Throughout Madeline Fraser's broadcast Wolfe leaned back in his chair behind his desk with his eyes shut. I sat until I got restless and then moved around, with the only interruptions a couple of phone calls. Bill Meadows was of course on with her, as her stooge and feeder, since that was his job, and the guests for the day were an eminent fashion designer and one of the Ten Best-Dressed Women.
The guests were eminently lousy and Bill was nothing to write home about, but there was no getting away from it that Fraser was good. Her voice was good, her timing was good, and even when she was talking about White Birch Soap you would almost as soon leave it on as turn it off. I had listened in on her the preceding Friday for the first time, no doubt along with several million others, and again I had to hand it to her for sitting on a very hot spot without a twitch or a wriggle.

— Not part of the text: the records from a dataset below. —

(** With the location refinement maps generated, which is the default,
    [forward] of the Gaussian generator raises [ValueError] as soon as a
    keypoint of the batch has two positive coordinates. *)
Lemma forward_gaussian_locref_raises (self : HeatmapGenerator)
    (inputs : Inputs) (outputs : Outputs) (coords coords' : ndarray R)
    (b0 idx0 s0 : nat) :
  kernel self = Gaussian -> generate_locref self = true ->
  height outputs <> 0 -> width outputs <> 0 ->
  normalize_coords self (batch_size inputs) coords = OK coords' ->
  batch_size inputs <= nth 0 (shape coords') 0 ->
  nth 1 (shape coords') 0 <= num_heatmaps self ->
  b0 < batch_size inputs ->
  idx0 < nth 1 (shape coords') 0 ->
  s0 < nth 2 (shape coords') 0 ->
  any_nonpositive (keypoint_at coords' b0 idx0 s0) = false ->
  forward self inputs outputs coords = Raise ValueError.
Proof.
  intros Hk Hg Hh Hw Ec Hnb Hnc Hb0 Hidx0 Hs0 Hvalid.
  destruct (build_grid_item (height outputs) (width outputs)
              (inject_Z (Z.of_nat (input_h inputs))
               / inject_Z (Z.of_nat (height outputs)))%Q
              (inject_Z (Z.of_nat (input_w inputs))
               / inject_Z (Z.of_nat (width outputs)))%Q)
    as (grid & Eg & _).
  set (Inv := wf_buffers self (batch_size inputs) (height outputs)
                (width outputs)).
  assert (Hvisit : forall b idx s st,
             b < batch_size inputs -> idx < nth 1 (shape coords') 0 -> Inv st ->
             Inv (fst (visit self grid coords' b idx s st))
             /\ (snd (visit self grid coords' b idx s st) = None
                 \/ snd (visit self grid coords' b idx s st) = Some ValueError)).
  { intros b idx s st Hb Hidx Hst.
    destruct (@visit_gaussian_locref self grid coords' _ _ _ b idx s st
                Hk Hg Hh Hw Hb (Nat.lt_le_trans _ _ _ Hidx Hnc) Hst)
      as [Hwf Hsnd].
    split; [exact Hwf|]. rewrite Hsnd.
    destruct (any_nonpositive (keypoint_at coords' b idx s));
      [left | right]; reflexivity. }
  assert (Hinner : forall b idx st,
             b < batch_size inputs -> idx < nth 1 (shape coords') 0 -> Inv st ->
             let r := for_range (nth 2 (shape coords') 0)
                        (fun s st => visit self grid coords' b idx s st) st in
             Inv (fst r) /\ (snd r = None \/ snd r = Some ValueError)).
  { intros b idx st Hb Hidx Hst. apply for_each_outcomes; [|exact Hst].
    intros s st1 _ Hst1. apply Hvisit; assumption. }
  assert (Hmiddle : forall b st,
             b < batch_size inputs -> Inv st ->
             let r := for_range (nth 1 (shape coords') 0)
                        (fun idx st =>
                           for_range (nth 2 (shape coords') 0)
                             (fun s st => visit self grid coords' b idx s st) st)
                        st in
             Inv (fst r) /\ (snd r = None \/ snd r = Some ValueError)).
  { intros b st Hb Hst. apply for_each_outcomes; [|exact Hst].
    intros idx st1 Hin Hst1. apply in_seq in Hin.
    apply Hinner; [exact Hb | lia | exact Hst1]. }
  assert (Hraise : snd (rasterize self grid coords' (batch_size inputs)
                          (allocate self (batch_size inputs) (height outputs)
                             (width outputs)))
                   = Some ValueError).
  { unfold rasterize.
    apply (@for_each_raises buffers Inv ValueError (seq 0 (batch_size inputs))
             _ b0).
    - apply in_seq. lia.
    - intros b st Hin Hst. apply in_seq in Hin.
      replace (b <? nth 0 (shape coords') 0) with true
        by (symmetry; apply Nat.ltb_lt; lia).
      apply Hmiddle; [lia | exact Hst].
    - intros st Hst.
      replace (b0 <? nth 0 (shape coords') 0) with true
        by (symmetry; apply Nat.ltb_lt; lia).
      apply (@for_each_raises buffers Inv ValueError
               (seq 0 (nth 1 (shape coords') 0)) _ idx0).
      + apply in_seq. lia.
      + intros idx st1 Hin Hst1. apply in_seq in Hin.
        apply Hinner; [exact Hb0 | lia | exact Hst1].
      + intros st1 Hst1.
        apply (@for_each_raises buffers Inv ValueError
                 (seq 0 (nth 2 (shape coords') 0)) _ s0).
        * apply in_seq. lia.
        * intros s st2 _ Hst2. apply Hvisit; assumption.
        * intros st2 Hst2.
          destruct (@visit_gaussian_locref self grid coords' _ _ _ b0 idx0 s0
                      st2 Hk Hg Hh Hw Hb0 (Nat.lt_le_trans _ _ _ Hidx0 Hnc) Hst2)
            as [_ Hsnd].
          rewrite Hsnd, Hvalid. reflexivity.
        * exact Hst1.
      + exact Hst.
    - apply allocate_wf. }
  unfold forward, fill_buffers.
  rewrite (true_div_ok _ Hh), (true_div_ok _ Hw), Ec. cbn [bind].
  rewrite Eg. cbn [bind].
  destruct (rasterize self grid coords' (batch_size inputs) _) as [st [e|]];
    simpl in Hraise; [|discriminate].
  injection Hraise as ->. reflexivity.
Qed.

(** C1, at the failing input.  The Gaussian generator with its default
    [generate_locref=True], one image of 8 x 8 pixels, a feature map of
    4 x 4 cells and one keypoint at pixel (3, 3): [forward] raises
    [ValueError] at the test [if locref_mask:]. *)
Theorem gaussian_forward_raises :
  forward gaussian_with_locref scenario_inputs scenario_outputs scenario_coords
  = Raise ValueError.
Proof.
  eapply (@forward_gaussian_locref_raises gaussian_with_locref scenario_inputs
            scenario_outputs scenario_coords _ 0 0 0);
    try reflexivity; try discriminate; try (simpl; lia).
  apply not_true_is_false. intros H.
  apply any_nonpositive_iff in H. simpl in H. lra.
Qed.

(** ** The keypoints as the loops read them *)




(** ** Two subjects in one channel *)

Lemma normalize_coords_keypoint (self : HeatmapGenerator) (coords : ndarray R)
    (nb B S K D : nat) :
  heatmap_mode self = KEYPOINT ->
  shape coords = [B; S; K; D] ->
  exists coords',
    normalize_coords self nb coords = OK coords'
    /\ shape coords' = [B; K; S; D]
    /\ forall b k s x, item coords' [b; k; s; x] = item coords [b; s; k; x].
Proof.
  intros Hm Hsh. unfold normalize_coords. rewrite Hsh, Hm.
  cbn [length Nat.eqb bind].
  destruct (@transpose_0213 R coords B S K D Hsh) as (c2 & E2 & Hs2 & Hitem2).
  exists c2. auto.
Qed.

Lemma merge_zero_nonneg (self : HeatmapGenerator) (grid : ndarray Z)
    (kp : Keypoint) (i j : nat) :
  (0 <= merge self grid kp 0 i j)%R.
Proof.
  apply (@merge_bounds self grid kp 0%R i j). lra.
Qed.

(** In KEYPOINT mode, in a configuration that completes, the heatmap that
    [forward] returns for two subjects is the cellwise maximum of the
    heatmaps it returns for either subject alone. *)
Theorem forward_two_subjects (self : HeatmapGenerator) (inputs : Inputs)
    (outputs : Outputs) (coords : ndarray R) (B K D : nat) :
  heatmap_mode self = KEYPOINT ->
  completes self ->
  height outputs <> 0 -> width outputs <> 0 ->
  shape coords = [B; 2; K; D] ->
  batch_size inputs <= B ->
  K <= num_heatmaps self ->
  (generate_locref self = true -> has_locref outputs = true) ->
  exists t t0 t1,
    forward self inputs outputs coords = OK t
    /\ forward self inputs outputs (only_subject coords 0) = OK t0
    /\ forward self inputs outputs (only_subject coords 1) = OK t1
    /\ forall b c i j,
         item (heatmap_target t) [b; c; i; j]
         = Rmax (item (heatmap_target t0) [b; c; i; j])
             (item (heatmap_target t1) [b; c; i; j]).
Proof.
  intros Hm Hc Hh Hw Hsh HB HK Hout.
  destruct (build_grid_item (height outputs) (width outputs)
              (inject_Z (Z.of_nat (input_h inputs))
               / inject_Z (Z.of_nat (height outputs)))%Q
              (inject_Z (Z.of_nat (input_w inputs))
               / inject_Z (Z.of_nat (width outputs)))%Q)
    as (grid & Eg & _).
  assert (Hsub : forall s, shape (only_subject coords s) = [B; 1; K; D]).
  { intros s. unfold only_subject. rewrite Hsh. reflexivity. }
  destruct (@normalize_coords_keypoint self coords (batch_size inputs)
              B 2 K D Hm Hsh) as (c & Ec & Hsc & Hc').
  destruct (@normalize_coords_keypoint self (only_subject coords 0)
              (batch_size inputs) B 1 K D Hm (Hsub 0)) as (c0 & Ec0 & Hsc0 & Hc0).
  destruct (@normalize_coords_keypoint self (only_subject coords 1)
              (batch_size inputs) B 1 K D Hm (Hsub 1)) as (c1 & Ec1 & Hsc1 & Hc1).
  destruct (@forward_ok self inputs outputs coords c _ _ grid
              (true_div_ok _ Hh) (true_div_ok _ Hw) Ec Eg Hc)
    as (t & Ht & Hitem); try (rewrite Hsc; simpl; lia); try exact Hout.
  destruct (@forward_ok self inputs outputs (only_subject coords 0) c0 _ _ grid
              (true_div_ok _ Hh) (true_div_ok _ Hw) Ec0 Eg Hc)
    as (t0 & Ht0 & Hitem0); try (rewrite Hsc0; simpl; lia); try exact Hout.
  destruct (@forward_ok self inputs outputs (only_subject coords 1) c1 _ _ grid
              (true_div_ok _ Hh) (true_div_ok _ Hw) Ec1 Eg Hc)
    as (t1 & Ht1 & Hitem1); try (rewrite Hsc1; simpl; lia); try exact Hout.
  exists t, t0, t1. repeat split; try assumption.
  intros b c' i j. rewrite Hitem, Hitem0, Hitem1, Hsc, Hsc0, Hsc1.
  cbn [nth].
  destruct ((b <? batch_size inputs) && (c' <? K)).
  2: { unfold Rmax. destruct (Rle_dec _ _); reflexivity. }
  rewrite !update_all_item. unfold valid_keypoints. cbn [seq map].
  assert (E0 : keypoint_at c0 b c' 0 = keypoint_at c b c' 0).
  { unfold keypoint_at. rewrite !Hc0, !Hc'. reflexivity. }
  assert (E1 : keypoint_at c1 b c' 0 = keypoint_at c b c' 1).
  { unfold keypoint_at. rewrite !Hc1, !Hc'. reflexivity. }
  rewrite E0, E1. cbn [filter].
  change (item (zeros 0%R [height outputs; width outputs]) [i; j]) with 0%R.
  pose proof (merge_zero_nonneg self grid (keypoint_at c b c' 0) i j) as P0.
  pose proof (merge_zero_nonneg self grid (keypoint_at c b c' 1) i j) as P1.
  destruct (any_nonpositive (keypoint_at c b c' 0));
    destruct (any_nonpositive (keypoint_at c b c' 1)); cbn [negb fold_left].
  - unfold Rmax. destruct (Rle_dec _ _); reflexivity.
  - symmetry. apply Rmax_right. exact P1.
  - symmetry. apply Rmax_left. exact P0.
  - apply merge_merge.
Qed.

(** ** Scenarios *)

Lemma any_nonpositive_false (kp : Keypoint) :
  (0 < fst kp)%R -> (0 < snd kp)%R -> any_nonpositive kp = false.
Proof.
  intros H0 H1. unfold any_nonpositive.
  rewrite (proj2 (Rleb_false_iff _ _) H0), (proj2 (Rleb_false_iff _ _) H1).
  reflexivity.
Qed.

Lemma merge_gaussian_zero (self : HeatmapGenerator) (grid : ndarray Z)
    (kp : Keypoint) (i j : nat) :
  kernel self = Gaussian ->
  merge self grid kp 0%R i j = response self (sq_distance grid kp i j).
Proof.
  intros Hk. unfold merge. rewrite Hk, heatmap_j_eq.
  apply Rmax_right. left. apply response_pos.
Qed.

Lemma response_0 (self : HeatmapGenerator) : response self 0%R = 1%R.
Proof.
  unfold response.
  replace (- 0 / (2 * (2 * dist_thresh self / 3) ^ 2))%R with 0%R
    by (unfold Rdiv; ring).
  apply exp_0.
Qed.

Ltac name_scenario H :=
  match type of H with
  | context [update_all _ ?g _ _ (valid_keypoints ?c _ _ _) _] =>
      set (grid := g) in H; set (coords' := c) in H
  end.

(** One subject, two channels, a 4 x 4 feature map of an 8 x 8 image and
    the first keypoint at pixel (3, 3), the centre of cell (1, 1): the
    Gaussian generator without location refinement returns 1 in that cell of
    channel 0 and 0 everywhere in channel 1. *)
Theorem scenario_gaussian :
  exists t,
    forward gaussian_no_locref scenario_inputs scenario_outputs scenario_coords
    = OK t
    /\ item (heatmap_target t) [0; 0; 1; 1] = 1%R
    /\ forall i j, item (heatmap_target t) [0; 1; i; j] = 0%R.
Proof.
  edestruct (@forward_ok gaussian_no_locref scenario_inputs scenario_outputs
               scenario_coords) as (t & Ht & Hitem);
    [reflexivity | reflexivity | reflexivity | reflexivity
    | right; reflexivity | simpl; lia | simpl; lia | discriminate |].
  name_scenario Hitem.
  exists t. split; [exact Ht|]. split.
  - rewrite Hitem. change (nth 1 (shape coords') 0) with 2.
    change (nth 2 (shape coords') 0) with 1.
    cbn [Nat.ltb Nat.leb andb batch_size scenario_inputs].
    rewrite update_all_item. unfold valid_keypoints. cbn [seq map].
    change (keypoint_at coords' 0 0 0) with (3, 3)%R.
    cbn [filter]. rewrite any_nonpositive_false by (simpl; lra).
    cbn [negb fold_left]. change (item (zeros 0%R _) [1; 1]) with 0%R.
    rewrite merge_gaussian_zero by reflexivity.
    replace (sq_distance grid (3, 3)%R 1 1) with 0%R; [apply response_0|].
    unfold sq_distance.
    change (item grid [1; 1; 0]) with 3%Z. change (item grid [1; 1; 1]) with 3%Z.
    cbn [fst snd]. ring.
  - intros i j. rewrite Hitem. change (nth 1 (shape coords') 0) with 2.
    change (nth 2 (shape coords') 0) with 1.
    cbn [Nat.ltb Nat.leb andb batch_size scenario_inputs].
    rewrite update_all_item. unfold valid_keypoints. cbn [seq map].
    change (keypoint_at coords' 0 1 0) with (-1, -1)%R.
    cbn [filter].
    rewrite (proj2 (any_nonpositive_iff _)) by (left; simpl; lra).
    reflexivity.
Qed.

Ltac eval_cells grid :=
  repeat match goal with
    | |- context [item grid ?ix] =>
        let v := eval vm_compute in (item grid ix) in
        change (item grid ix) with v
    end.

It must have been sizzling hot when she got to that place in the programme where bottles of Starlite were opened and poured into glasses-drinks for the two guests and Bill Meadows and herself. I don't know who had made the decision the preceding Friday, her first broadcast after Orchard's death, to leave that in, but if she did she had her nerve. Whoever had made the decision, it had been up to her to carry the ball, and she had sailed right through as if no bottle of Starlite had ever been known even to make anyone belch, let alone utter a shrill cry, claw at the air, have convulsions, and die. Today she delivered again.